Dataset items
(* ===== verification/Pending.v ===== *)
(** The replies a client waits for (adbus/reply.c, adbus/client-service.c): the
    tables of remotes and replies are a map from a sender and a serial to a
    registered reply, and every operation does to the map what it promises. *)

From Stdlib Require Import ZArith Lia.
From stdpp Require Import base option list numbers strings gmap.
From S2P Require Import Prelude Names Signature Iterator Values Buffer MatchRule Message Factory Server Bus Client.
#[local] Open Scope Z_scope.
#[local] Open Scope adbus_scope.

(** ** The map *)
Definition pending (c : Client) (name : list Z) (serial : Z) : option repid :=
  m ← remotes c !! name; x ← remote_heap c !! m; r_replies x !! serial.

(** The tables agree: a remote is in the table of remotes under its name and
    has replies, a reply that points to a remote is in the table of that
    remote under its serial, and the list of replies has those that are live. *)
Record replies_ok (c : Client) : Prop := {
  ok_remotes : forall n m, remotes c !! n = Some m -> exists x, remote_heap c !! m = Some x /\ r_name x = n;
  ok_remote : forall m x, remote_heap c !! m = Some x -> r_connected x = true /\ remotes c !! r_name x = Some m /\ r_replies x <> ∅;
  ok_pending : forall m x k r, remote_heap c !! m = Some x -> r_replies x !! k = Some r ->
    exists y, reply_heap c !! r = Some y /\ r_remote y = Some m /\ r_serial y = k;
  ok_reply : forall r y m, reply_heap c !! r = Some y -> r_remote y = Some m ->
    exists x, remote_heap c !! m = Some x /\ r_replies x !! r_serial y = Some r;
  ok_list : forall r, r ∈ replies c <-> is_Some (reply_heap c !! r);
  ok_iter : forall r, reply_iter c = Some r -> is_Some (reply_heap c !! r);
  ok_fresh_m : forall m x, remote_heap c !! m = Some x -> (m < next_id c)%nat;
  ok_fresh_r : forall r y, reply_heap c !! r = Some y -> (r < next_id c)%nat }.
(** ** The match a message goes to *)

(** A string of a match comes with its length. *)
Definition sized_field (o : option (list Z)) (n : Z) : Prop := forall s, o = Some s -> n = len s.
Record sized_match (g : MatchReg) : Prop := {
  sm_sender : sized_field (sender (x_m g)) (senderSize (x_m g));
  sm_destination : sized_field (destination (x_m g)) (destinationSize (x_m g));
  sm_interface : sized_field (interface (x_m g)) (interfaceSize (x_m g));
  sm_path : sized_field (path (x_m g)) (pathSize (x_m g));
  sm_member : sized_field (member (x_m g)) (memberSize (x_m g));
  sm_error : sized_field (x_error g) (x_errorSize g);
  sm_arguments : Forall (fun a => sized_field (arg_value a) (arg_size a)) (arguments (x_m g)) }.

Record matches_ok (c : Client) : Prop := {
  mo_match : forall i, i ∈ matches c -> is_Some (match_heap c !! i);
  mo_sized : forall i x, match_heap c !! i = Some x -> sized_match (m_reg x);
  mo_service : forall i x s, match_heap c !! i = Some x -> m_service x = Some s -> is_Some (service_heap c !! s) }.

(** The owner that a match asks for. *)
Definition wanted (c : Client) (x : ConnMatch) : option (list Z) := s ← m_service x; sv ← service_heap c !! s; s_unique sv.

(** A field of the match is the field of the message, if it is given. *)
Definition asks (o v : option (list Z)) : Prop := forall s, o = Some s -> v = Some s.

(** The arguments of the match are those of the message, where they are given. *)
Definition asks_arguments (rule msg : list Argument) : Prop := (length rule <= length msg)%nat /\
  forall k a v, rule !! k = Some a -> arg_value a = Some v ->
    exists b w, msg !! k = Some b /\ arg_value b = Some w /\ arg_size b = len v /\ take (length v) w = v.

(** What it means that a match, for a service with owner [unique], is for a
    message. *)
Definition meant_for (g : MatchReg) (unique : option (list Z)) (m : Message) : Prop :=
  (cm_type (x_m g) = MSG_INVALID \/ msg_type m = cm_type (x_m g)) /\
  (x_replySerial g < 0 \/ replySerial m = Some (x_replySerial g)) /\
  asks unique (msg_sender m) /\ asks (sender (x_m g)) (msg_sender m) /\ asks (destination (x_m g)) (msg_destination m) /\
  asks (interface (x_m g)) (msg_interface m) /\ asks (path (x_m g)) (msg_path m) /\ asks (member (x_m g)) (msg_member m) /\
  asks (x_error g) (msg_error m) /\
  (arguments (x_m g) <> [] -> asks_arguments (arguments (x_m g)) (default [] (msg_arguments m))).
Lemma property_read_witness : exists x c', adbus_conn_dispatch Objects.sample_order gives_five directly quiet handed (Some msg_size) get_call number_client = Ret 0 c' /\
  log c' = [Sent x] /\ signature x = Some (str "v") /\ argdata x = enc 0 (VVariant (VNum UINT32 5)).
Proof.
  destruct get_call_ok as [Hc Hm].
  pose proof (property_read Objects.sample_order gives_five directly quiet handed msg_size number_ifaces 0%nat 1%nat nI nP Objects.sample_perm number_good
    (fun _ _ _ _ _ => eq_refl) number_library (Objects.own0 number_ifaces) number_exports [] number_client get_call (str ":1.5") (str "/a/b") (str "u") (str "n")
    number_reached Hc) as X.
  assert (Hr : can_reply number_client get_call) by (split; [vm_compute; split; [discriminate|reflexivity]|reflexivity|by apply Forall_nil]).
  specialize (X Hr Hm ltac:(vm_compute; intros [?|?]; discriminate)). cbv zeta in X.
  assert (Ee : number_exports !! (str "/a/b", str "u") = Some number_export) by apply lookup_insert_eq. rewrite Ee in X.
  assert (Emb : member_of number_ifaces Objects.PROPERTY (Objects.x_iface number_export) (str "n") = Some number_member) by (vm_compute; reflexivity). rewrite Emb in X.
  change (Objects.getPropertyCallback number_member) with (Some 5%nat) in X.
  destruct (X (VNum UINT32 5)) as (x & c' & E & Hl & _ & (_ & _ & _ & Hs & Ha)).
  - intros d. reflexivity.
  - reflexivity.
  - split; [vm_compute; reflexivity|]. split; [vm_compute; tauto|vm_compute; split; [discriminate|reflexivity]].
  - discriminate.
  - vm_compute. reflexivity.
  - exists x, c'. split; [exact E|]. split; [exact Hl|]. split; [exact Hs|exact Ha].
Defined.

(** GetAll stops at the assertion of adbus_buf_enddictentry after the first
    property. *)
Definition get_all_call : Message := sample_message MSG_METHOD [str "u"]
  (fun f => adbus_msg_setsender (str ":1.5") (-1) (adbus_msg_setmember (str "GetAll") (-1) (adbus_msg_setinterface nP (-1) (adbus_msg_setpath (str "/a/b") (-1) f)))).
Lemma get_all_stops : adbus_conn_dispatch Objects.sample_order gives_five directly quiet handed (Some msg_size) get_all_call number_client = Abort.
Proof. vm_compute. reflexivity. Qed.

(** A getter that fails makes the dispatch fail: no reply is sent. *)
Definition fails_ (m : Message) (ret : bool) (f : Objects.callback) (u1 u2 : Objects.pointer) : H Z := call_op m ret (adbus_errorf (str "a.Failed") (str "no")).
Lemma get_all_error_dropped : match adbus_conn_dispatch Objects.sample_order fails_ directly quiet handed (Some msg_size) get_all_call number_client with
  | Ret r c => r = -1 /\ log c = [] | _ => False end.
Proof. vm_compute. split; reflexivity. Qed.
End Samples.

# Instructions to follow
What is needed is an exact copy of the lines above, from the one containing "message. *)" through the one containing "(** GetAll stops", with nothing added.

# Solution to the problem
    message. *)
Definition meant_for (g : MatchReg) (unique : option (list Z)) (m : Message) : Prop :=
  (cm_type (x_m g) = MSG_INVALID \/ msg_type m = cm_type (x_m g)) /\
  (x_replySerial g < 0 \/ replySerial m = Some (x_replySerial g)) /\
  asks unique (msg_sender m) /\ asks (sender (x_m g)) (msg_sender m) /\ asks (destination (x_m g)) (msg_destination m) /\
  asks (interface (x_m g)) (msg_interface m) /\ asks (path (x_m g)) (msg_path m) /\ asks (member (x_m g)) (msg_member m) /\
  asks (x_error g) (msg_error m) /\
  (arguments (x_m g) <> [] -> asks_arguments (arguments (x_m g)) (default [] (msg_arguments m))).
Lemma property_read_witness : exists x c', adbus_conn_dispatch Objects.sample_order gives_five directly quiet handed (Some msg_size) get_call number_client = Ret 0 c' /\
  log c' = [Sent x] /\ signature x = Some (str "v") /\ argdata x = enc 0 (VVariant (VNum UINT32 5)).
Proof.
  destruct get_call_ok as [Hc Hm].
  pose proof (property_read Objects.sample_order gives_five directly quiet handed msg_size number_ifaces 0%nat 1%nat nI nP Objects.sample_perm number_good
    (fun _ _ _ _ _ => eq_refl) number_library (Objects.own0 number_ifaces) number_exports [] number_client get_call (str ":1.5") (str "/a/b") (str "u") (str "n")
    number_reached Hc) as X.
  assert (Hr : can_reply number_client get_call) by (split; [vm_compute; split; [discriminate|reflexivity]|reflexivity|by apply Forall_nil]).
  specialize (X Hr Hm ltac:(vm_compute; intros [?|?]; discriminate)). cbv zeta in X.
  assert (Ee : number_exports !! (str "/a/b", str "u") = Some number_export) by apply lookup_insert_eq. rewrite Ee in X.
  assert (Emb : member_of number_ifaces Objects.PROPERTY (Objects.x_iface number_export) (str "n") = Some number_member) by (vm_compute; reflexivity). rewrite Emb in X.
  change (Objects.getPropertyCallback number_member) with (Some 5%nat) in X.
  destruct (X (VNum UINT32 5)) as (x & c' & E & Hl & _ & (_ & _ & _ & Hs & Ha)).
  - intros d. reflexivity.
  - reflexivity.
  - split; [vm_compute; reflexivity|]. split; [vm_compute; tauto|vm_compute; split; [discriminate|reflexivity]].
  - discriminate.
  - vm_compute. reflexivity.
  - exists x, c'. split; [exact E|]. split; [exact Hl|]. split; [exact Hs|exact Ha].
Defined.

(** GetAll stops at the assertion of adbus_buf_enddictentry after the first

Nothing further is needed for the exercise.